1日で250ページも読むのは、この数年ではなかったことだ。

そのくらい面白かった、惹き込まれたということだ。

 

主人公は形式的には、このネタなら絶対に売れるという確信のもと、ある事件について関係者に取材を重ねノンフィクション作家としてのデビューを図ろうとする小物で食いつないでいるフリーライターなのだが、実質的には主人公は何人もいると思う。

この書き方は「我慢ならない女」に似ていると思った。

 

母親と一緒にスーパーに来ていた小学1年生の女の子がスーパーの駐車場で、母親が10分ほど目を離した間に行方不明となる。

行方不明になった原因は何か分からないまま数年過ぎ、関係者は諦めの感を持ち始めるが、母親だけは無事を信じ、捜索ビラを近隣の各駅で渡し続けるばかりの生活となり家事放棄、離婚に至る。
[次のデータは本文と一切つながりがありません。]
(* ===== verification/NarReplay.v ===== *)
(** Replay protection, [crates/narsil/src/replay.rs]: a message is taken once, in the order
    of its sender's sequence numbers and for the current state only. *)
From stdpp Require Import base list gmap.
From Stdlib Require Import ZArith Lia.
From S2P Require Import Prelude.

Local Open Scope Z_scope.

Module ReplayCheck.
Inductive ReplayCheck :=
| Valid
| StaleState (expected got : Z)
| DuplicateSequence (sender expected_min got : Z)
| FutureSequence (sender current_max got : Z)
| UnknownSender (pubkey : Z).
End ReplayCheck.

#[export] Instance ReplayCheck_eq_dec : EqDecision ReplayCheck.ReplayCheck.
Proof. solve_decision. Defined.

(** The part of an [Envelope] that is looked at. *)
Record Envelope := mkEnvelope { env_state_hash : Z; env_sequence : Z }.

Record ReplayValidator := mkReplayValidator {
  state_hash : Z;
  sequences : gmap Z Z;
  max_sequence_gap : Z;
}.
#[export] Instance ReplayValidator_eta : Eta ReplayValidator := fun v =>
  mkReplayValidator (state_hash v) (sequences v) (max_sequence_gap v).

Definition validator_new (hash : Z) : ReplayValidator := mkReplayValidator hash ∅ 1000.

(** The hash of the state is computed by the caller. *)
Definition validator_from_state (hash : Z) (members : list Z) : ReplayValidator :=
  mkReplayValidator hash (foldl (fun m pk => <[pk := 0]> m) ∅ members) 1000.

Definition with_max_gap (v : ReplayValidator) (gap : Z) : ReplayValidator := v <| max_sequence_gap := gap |>.

Definition update_state (v : ReplayValidator) (hash : Z) : ReplayValidator := v <| state_hash := hash |>.

Definition add_sender (v : ReplayValidator) (pubkey : Z) : ReplayValidator :=
  v <| sequences := <[pubkey := default 0 (sequences v !! pubkey)]> (sequences v) |>.

Definition remove_sender (v : ReplayValidator) (pubkey : Z) : ReplayValidator :=
  v <| sequences := delete pubkey (sequences v) |>.

Definition validate (v : ReplayValidator) (e : Envelope) (sender : Z) : ReplayCheck.ReplayCheck :=
  if negb (env_state_hash e =? state_hash v) then ReplayCheck.StaleState (state_hash v) (env_state_hash e)
  else
    match sequences v !! sender with
    | None => ReplayCheck.UnknownSender sender
    | Some last =>
        if env_sequence e <=? last then ReplayCheck.DuplicateSequence sender (wadd 64 last 1) (env_sequence e)
        else
          let most := wadd 64 last (max_sequence_gap v) in
          if most <? env_sequence e then ReplayCheck.FutureSequence sender most (env_sequence e)
          else ReplayCheck.Valid
    end.

Definition record (v : ReplayValidator) (sender sequence : Z) : ReplayValidator :=
  match sequences v !! sender with
  | Some last => if last <? sequence then v <| sequences := <[sender := sequence]> (sequences v) |> else v
  | None => v
  end.

Definition validate_and_record (v : ReplayValidator) (e : Envelope) (sender : Z)
  : ReplayValidator * ReplayCheck.ReplayCheck :=
  let r := validate v e sender in
  if bool_decide (r = ReplayCheck.Valid) then (record v sender (env_sequence e), r) else (v, r).

Definition next_sequence (v : ReplayValidator) (sender : Z) : option Z :=
  (fun s => wadd 64 s 1) <$> sequences v !! sender.

(** * What is accepted *)

(** A validator at work, with the messages accepted so far, the latest first; a sender
    known before is removed only in [ReplayValidator::remove_sender]. *)
Inductive replay_step : ReplayValidator * list (Z * Z) → ReplayValidator * list (Z * Z) → Prop :=
| rs_message v log e sender v' r :
    validate_and_record v e sender = (v', r) →
    replay_step (v, log) (v', if bool_decide (r = ReplayCheck.Valid) then (sender, env_sequence e) :: log else log)
| rs_state v log h : replay_step (v, log) (update_state v h, log)
| rs_gap v log g : replay_step (v, log) (with_max_gap v g, log)
| rs_add v log pk : replay_step (v, log) (add_sender v pk, log).

Lemma validate_valid v e sender :
  validate v e sender = ReplayCheck.Valid ↔
  env_state_hash e = state_hash v ∧
  ∃ last, sequences v !! sender = Some last ∧ last < env_sequence e ≤ wadd 64 last (max_sequence_gap v).
Proof.
  unfold validate. destruct (Z.eqb_spec (env_state_hash e) (state_hash v)) as [Eh|]; cbn [negb]; [|split; [done|by intros []]].
  destruct (sequences v !! sender) as [last|]; [|split; [done|by intros (_ & ? & ? & _)]].
  destruct (Z.leb_spec (env_sequence e) last); [split; [done|intros (_ & x & [= <-] & ?); lia]|].
  destruct (Z.ltb_spec (wadd 64 last (max_sequence_gap v)) (env_sequence e)).
  - split; [done|]. intros (_ & x & [= <-] & ?). lia.
  - split; [|done]. intros _. split; [done|]. by exists last.
Qed.

Lemma record_accepted v e sender last :
  sequences v !! sender = Some last → last < env_sequence e →
  record v sender (env_sequence e) = v <| sequences := <[sender := env_sequence e]> (sequences v) |>.
Proof. intros Hl Hs. unfold record. rewrite Hl. by rewrite (proj2 (Z.ltb_lt _ _)) by done. Qed.

(** Nothing accepted is above what is recorded of its sender. *)
Definition log_ok (x : ReplayValidator * list (Z * Z)) : Prop :=
  NoDup x.2 ∧ ∀ pk s, (pk, s) ∈ x.2 → ∃ last, sequences x.1 !! pk = Some last ∧ s ≤ last.

Lemma replay_step_ok x y : replay_step x y → log_ok x → log_ok y.
Proof.
  intros Hst [Hnd Hin]. destruct Hst as [v log e sender v' r E | v log h | v log g | v log pk]; cbn in *; [|by split..|].
  - unfold validate_and_record in E. destruct (bool_decide (validate v e sender = ReplayCheck.Valid)) eqn:Eb.
    + apply bool_decide_eq_true in Eb. injection E as <- <-. rewrite bool_decide_eq_true_2 by done.
      apply validate_valid in Eb as (_ & last & Hl & Hs & _). rewrite (record_accepted v e sender last Hl Hs).
      split; cbn.
      * apply NoDup_cons. split; [|done]. intros Hx. destruct (Hin _ _ Hx) as (last' & Hl' & Hle).
        rewrite Hl in Hl'. injection Hl' as <-. lia.
      * intros pk s [[= -> ->]|Hx]%elem_of_cons; [exists (env_sequence e); by rewrite lookup_insert_eq|].
        destruct (Hin pk s Hx) as (last' & Hl' & Hle). destruct (decide (pk = sender)) as [->|Hne].
        -- exists (env_sequence e). rewrite lookup_insert_eq. split; [done|]. rewrite Hl in Hl'. injection Hl' as <-. lia.
        -- exists last'. by rewrite lookup_insert_ne.
    + apply bool_decide_eq_false in Eb. injection E as <- <-. by rewrite bool_decide_eq_false_2.
  - split; [done|]. intros pk' s Hx. destruct (Hin pk' s Hx) as (last & Hl & Hle). cbn.
    destruct (decide (pk' = pk)) as [->|Hne]; [exists last; by rewrite lookup_insert_eq, Hl|].
    exists last. by rewrite lookup_insert_ne.
Qed.

(** Over any history of messages, state updates and new senders in which no sender is
    removed, no message is accepted twice: a sequence number of a sender is accepted once,
    whatever the states it was sent for. *)
Lemma no_message_twice v0 v log :
  rtc replay_step (v0, []) (v, log) → NoDup log.
Proof.
  intros Hr. assert (log_ok (v0, [])) as H0 by (split; [constructor|by intros pk s ?%elem_of_nil]).
  assert (log_ok (v, log)) as [? _]; [|done]. induction Hr; [done|]. eauto using replay_step_ok.
Qed.

(** Removing a sender forgets their sequence: once added again they start over, and all
    their messages for the current state are accepted a second time. *)
Lemma replay_after_rejoin v e sender :
  env_state_hash e = state_hash v → 0 < env_sequence e ≤ max_sequence_gap v → max_sequence_gap v < 2 ^ 64 →
  validate (add_sender (remove_sender v sender) sender) e sender = ReplayCheck.Valid.
Proof.
  intros Hh Hs Hg. apply validate_valid. split; [done|]. exists 0. cbn. rewrite lookup_delete_eq, lookup_insert_eq. cbn.
  rewrite wadd_small by lia. split; [done|lia].
Qed.

Lemma no_message_twice_witness :
  ∃ v, NoDup [(7, 3); (7, 1)] ∧ sequences v !! 7 = Some 3.
Proof.
  set (v0 := validator_from_state 5 [7]).
  exists (v0 <| sequences := {[7 := 3]} |>). split; [|done].
  apply (no_message_twice v0 (v0 <| sequences := {[7 := 3]} |>)).
  eapply rtc_l; [apply (rs_message v0 [] (mkEnvelope 5 1) 7 (v0 <| sequences := {[7 := 1]} |>) ReplayCheck.Valid); vm_compute; reflexivity|].
  eapply rtc_l; [apply (rs_message _ _ (mkEnvelope 5 1) 7 (v0 <| sequences := {[7 := 1]} |>)
                          (ReplayCheck.DuplicateSequence 7 2 1)); vm_compute; reflexivity|].
  eapply rtc_l; [apply (rs_message _ _ (mkEnvelope 5 3) 7 (v0 <| sequences := {[7 := 3]} |>) ReplayCheck.Valid); vm_compute; reflexivity|].
  apply rtc_refl.
Defined.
女の子は、子供専門の外国の誘拐組織による誘拐で、その目的は諸々の理由に対する子供の売買であり、買い手がつくまでは無人島での集団生活だった。

7年後、犯罪が発覚し、幸いにも上の女の子は無傷で母親のもとに帰ることができ、しっかりした子として成長していくのだが、母親は心配のあまり帰ってきた娘を束縛するようになる。

これらのことは、事件の数多くの関係者への取材によって分かっていくことなのだ。

そして、主人公が書こうとしているノンフィクションは、この誘拐事件のことではないのだ。

このネタなら絶対に売れるという確信を持つ事件とは、誘拐から12年後に起きた事件のことなのである。

 

読み始めから読み終わるまで、

いったん休憩ということが惜しくなるような止められない小説だった。